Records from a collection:

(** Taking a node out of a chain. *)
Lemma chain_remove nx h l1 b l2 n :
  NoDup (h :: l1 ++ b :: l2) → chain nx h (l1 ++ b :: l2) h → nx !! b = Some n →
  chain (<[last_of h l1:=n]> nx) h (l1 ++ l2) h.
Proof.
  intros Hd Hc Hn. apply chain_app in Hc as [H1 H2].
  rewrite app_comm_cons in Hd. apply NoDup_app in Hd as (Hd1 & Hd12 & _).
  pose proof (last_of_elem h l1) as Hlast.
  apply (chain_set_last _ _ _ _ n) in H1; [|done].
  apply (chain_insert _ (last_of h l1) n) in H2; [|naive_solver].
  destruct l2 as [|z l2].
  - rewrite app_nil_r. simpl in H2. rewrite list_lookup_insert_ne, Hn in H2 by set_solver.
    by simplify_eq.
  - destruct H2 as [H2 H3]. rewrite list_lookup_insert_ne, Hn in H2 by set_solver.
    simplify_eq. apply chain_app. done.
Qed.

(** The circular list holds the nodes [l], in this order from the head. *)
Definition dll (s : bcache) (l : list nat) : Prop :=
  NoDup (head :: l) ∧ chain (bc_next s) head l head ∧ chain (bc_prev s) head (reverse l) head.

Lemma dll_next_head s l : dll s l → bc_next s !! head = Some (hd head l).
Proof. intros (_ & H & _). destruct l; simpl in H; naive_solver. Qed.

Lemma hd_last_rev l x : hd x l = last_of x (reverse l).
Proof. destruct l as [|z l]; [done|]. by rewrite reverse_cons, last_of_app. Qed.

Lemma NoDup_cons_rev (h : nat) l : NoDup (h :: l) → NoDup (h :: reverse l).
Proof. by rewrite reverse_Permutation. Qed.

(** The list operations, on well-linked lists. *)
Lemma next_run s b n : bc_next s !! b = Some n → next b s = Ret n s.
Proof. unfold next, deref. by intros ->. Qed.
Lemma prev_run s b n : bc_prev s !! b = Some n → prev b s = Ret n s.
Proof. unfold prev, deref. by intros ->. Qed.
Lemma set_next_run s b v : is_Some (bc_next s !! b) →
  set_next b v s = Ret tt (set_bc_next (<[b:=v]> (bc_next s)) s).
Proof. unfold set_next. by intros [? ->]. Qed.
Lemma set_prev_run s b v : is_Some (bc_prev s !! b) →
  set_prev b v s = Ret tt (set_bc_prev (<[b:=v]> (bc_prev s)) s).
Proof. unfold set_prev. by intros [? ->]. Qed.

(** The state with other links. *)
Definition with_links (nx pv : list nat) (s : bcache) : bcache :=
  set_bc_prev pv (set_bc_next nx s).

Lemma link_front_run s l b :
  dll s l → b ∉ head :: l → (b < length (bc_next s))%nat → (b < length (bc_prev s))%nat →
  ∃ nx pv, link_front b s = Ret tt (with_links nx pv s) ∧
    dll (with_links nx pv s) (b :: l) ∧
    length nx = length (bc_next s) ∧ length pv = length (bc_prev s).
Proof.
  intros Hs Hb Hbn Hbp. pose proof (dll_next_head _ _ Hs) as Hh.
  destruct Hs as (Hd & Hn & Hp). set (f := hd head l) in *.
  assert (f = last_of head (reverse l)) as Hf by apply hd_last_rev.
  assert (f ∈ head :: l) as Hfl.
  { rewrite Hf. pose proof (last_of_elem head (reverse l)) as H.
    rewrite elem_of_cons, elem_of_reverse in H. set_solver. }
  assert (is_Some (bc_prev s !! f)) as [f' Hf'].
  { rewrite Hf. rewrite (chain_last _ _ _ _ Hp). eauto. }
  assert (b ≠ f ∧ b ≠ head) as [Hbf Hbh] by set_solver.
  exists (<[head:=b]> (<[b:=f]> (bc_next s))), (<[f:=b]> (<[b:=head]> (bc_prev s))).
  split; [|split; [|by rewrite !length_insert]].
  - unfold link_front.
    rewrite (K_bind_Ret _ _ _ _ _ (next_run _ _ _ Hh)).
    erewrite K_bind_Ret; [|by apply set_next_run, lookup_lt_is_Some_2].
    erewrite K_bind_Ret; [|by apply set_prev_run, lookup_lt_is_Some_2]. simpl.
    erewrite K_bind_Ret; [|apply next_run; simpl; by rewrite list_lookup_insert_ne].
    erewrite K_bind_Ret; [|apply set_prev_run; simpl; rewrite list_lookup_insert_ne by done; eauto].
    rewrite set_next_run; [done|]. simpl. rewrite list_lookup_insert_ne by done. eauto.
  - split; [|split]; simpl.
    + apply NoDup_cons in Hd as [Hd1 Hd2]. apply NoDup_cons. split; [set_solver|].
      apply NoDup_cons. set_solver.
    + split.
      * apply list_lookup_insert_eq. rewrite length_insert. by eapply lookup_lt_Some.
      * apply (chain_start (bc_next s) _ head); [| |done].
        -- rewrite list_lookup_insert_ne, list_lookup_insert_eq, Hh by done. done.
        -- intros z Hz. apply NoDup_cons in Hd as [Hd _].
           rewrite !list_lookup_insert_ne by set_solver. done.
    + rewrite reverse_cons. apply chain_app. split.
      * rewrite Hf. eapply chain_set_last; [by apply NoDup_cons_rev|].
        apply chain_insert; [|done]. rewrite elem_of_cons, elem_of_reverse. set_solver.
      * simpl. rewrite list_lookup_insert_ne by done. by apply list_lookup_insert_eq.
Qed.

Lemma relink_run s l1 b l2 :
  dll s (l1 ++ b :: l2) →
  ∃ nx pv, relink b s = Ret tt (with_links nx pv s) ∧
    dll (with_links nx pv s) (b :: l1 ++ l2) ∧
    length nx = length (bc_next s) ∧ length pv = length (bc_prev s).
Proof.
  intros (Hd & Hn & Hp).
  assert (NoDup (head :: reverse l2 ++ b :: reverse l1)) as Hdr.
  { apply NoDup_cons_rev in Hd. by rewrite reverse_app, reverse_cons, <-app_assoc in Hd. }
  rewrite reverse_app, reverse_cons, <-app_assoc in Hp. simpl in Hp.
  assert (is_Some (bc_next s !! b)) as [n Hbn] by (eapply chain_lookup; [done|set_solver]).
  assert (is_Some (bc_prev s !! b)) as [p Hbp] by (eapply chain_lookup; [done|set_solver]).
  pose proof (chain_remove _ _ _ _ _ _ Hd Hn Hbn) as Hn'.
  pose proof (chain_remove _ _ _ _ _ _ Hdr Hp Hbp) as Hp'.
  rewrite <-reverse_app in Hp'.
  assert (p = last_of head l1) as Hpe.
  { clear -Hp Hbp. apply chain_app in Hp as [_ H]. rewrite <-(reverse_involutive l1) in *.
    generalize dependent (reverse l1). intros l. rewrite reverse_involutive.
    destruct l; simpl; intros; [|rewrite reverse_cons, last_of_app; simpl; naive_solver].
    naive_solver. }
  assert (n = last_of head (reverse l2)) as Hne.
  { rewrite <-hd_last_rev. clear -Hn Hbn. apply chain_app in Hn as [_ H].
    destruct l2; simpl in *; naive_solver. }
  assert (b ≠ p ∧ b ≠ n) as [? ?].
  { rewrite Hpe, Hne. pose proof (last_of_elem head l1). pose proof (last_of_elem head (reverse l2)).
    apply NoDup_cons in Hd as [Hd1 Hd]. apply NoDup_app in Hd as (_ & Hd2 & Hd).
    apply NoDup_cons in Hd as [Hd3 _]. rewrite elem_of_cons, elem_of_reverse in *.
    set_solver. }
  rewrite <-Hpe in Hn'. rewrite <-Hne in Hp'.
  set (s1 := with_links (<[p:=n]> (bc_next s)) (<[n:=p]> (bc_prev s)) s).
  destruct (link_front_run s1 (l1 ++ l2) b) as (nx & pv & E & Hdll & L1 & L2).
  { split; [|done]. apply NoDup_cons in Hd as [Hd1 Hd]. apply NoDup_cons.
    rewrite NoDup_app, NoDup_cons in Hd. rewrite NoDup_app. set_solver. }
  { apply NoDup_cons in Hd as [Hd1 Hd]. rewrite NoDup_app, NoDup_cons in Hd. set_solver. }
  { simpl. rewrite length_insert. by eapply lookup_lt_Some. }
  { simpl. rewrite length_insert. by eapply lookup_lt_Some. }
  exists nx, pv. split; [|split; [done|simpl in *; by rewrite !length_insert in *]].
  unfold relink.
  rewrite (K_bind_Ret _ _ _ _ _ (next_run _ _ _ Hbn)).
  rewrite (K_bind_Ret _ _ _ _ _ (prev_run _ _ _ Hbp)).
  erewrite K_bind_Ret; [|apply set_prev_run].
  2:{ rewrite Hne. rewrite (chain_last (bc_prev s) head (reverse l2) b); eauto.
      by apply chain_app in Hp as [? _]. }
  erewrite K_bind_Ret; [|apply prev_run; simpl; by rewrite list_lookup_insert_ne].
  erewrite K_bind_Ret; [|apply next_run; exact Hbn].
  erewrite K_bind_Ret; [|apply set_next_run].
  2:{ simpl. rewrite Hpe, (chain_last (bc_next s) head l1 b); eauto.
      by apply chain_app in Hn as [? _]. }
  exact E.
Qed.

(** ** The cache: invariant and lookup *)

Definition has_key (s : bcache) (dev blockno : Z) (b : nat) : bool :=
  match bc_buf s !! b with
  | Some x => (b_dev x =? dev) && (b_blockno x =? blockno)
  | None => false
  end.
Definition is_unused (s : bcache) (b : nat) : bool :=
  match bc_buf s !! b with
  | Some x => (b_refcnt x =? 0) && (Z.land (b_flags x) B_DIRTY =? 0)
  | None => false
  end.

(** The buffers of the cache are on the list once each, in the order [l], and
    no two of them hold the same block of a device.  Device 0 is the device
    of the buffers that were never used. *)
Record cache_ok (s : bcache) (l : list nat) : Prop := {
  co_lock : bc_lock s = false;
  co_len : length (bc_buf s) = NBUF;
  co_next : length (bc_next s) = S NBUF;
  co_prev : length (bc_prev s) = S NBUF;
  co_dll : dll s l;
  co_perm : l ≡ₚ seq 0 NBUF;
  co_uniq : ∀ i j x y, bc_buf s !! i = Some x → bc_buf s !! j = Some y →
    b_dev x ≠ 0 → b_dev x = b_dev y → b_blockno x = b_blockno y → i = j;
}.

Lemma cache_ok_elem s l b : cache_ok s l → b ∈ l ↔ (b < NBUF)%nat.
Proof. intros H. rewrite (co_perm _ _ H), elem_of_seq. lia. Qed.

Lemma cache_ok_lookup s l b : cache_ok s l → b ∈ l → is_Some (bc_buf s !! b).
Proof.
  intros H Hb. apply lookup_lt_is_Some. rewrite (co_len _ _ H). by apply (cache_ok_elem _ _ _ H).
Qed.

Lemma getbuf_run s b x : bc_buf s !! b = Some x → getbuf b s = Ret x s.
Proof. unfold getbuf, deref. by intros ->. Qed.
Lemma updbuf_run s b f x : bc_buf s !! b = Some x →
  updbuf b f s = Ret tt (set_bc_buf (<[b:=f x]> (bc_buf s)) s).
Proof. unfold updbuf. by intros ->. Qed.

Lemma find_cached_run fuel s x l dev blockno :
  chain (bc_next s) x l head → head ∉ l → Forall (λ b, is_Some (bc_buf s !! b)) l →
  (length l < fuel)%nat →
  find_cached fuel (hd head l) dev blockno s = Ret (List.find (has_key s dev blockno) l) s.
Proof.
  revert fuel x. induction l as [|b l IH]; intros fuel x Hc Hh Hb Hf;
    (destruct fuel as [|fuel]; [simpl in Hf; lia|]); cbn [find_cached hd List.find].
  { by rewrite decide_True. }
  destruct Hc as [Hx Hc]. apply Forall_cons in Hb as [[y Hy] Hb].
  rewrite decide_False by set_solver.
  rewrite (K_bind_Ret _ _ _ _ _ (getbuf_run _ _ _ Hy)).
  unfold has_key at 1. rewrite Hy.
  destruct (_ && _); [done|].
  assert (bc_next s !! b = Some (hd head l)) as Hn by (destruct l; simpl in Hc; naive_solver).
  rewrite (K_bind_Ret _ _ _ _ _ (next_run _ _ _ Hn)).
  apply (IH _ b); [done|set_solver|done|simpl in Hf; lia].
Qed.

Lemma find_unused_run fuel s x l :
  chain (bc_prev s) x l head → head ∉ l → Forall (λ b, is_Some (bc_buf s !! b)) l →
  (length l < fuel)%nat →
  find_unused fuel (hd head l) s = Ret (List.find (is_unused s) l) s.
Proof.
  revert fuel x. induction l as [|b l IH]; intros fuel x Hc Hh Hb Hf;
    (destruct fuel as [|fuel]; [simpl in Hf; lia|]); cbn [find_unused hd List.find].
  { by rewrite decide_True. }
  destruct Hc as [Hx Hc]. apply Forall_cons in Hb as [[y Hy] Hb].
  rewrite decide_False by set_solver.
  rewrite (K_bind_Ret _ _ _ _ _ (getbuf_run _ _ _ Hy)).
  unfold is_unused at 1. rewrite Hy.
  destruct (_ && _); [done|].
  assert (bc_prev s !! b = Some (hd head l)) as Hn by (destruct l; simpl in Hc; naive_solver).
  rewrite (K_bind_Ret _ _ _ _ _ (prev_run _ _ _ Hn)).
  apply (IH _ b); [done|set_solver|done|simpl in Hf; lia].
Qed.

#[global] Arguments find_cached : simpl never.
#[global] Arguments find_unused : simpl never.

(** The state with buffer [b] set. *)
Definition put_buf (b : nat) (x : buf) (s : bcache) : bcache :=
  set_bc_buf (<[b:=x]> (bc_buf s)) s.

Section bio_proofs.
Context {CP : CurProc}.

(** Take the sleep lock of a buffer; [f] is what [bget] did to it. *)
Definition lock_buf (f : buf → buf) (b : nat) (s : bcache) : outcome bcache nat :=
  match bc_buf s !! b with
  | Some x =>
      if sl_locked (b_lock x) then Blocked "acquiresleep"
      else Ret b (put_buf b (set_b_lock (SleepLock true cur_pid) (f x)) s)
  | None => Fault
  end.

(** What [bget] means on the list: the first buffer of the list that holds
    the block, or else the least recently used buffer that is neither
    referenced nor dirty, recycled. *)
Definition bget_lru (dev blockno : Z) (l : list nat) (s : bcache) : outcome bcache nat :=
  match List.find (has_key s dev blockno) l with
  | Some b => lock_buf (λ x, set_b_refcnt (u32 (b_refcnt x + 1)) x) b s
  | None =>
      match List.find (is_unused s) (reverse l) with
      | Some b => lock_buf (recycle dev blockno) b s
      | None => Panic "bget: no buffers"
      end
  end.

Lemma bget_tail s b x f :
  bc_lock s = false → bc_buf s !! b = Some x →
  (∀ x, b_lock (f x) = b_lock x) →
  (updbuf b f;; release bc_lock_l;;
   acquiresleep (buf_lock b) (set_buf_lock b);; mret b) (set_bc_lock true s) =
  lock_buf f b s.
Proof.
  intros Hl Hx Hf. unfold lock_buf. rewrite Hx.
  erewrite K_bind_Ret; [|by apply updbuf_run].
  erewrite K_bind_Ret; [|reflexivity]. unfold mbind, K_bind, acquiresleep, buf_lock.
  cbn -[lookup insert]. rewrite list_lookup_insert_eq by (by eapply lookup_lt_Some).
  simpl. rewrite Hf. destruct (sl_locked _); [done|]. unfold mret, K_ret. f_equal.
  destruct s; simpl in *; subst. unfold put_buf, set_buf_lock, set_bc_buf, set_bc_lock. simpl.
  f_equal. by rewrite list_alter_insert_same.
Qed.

EXERCISE REQUIREMENTS => Which lines of the data include the string "deref"? Find them and copy each one.

RESULT OF THE TASK =>
Proof. unfold next, deref. by intros ->. Qed.
Proof. unfold prev, deref. by intros ->. Qed.
Proof. unfold getbuf, deref. by intros ->. Qed.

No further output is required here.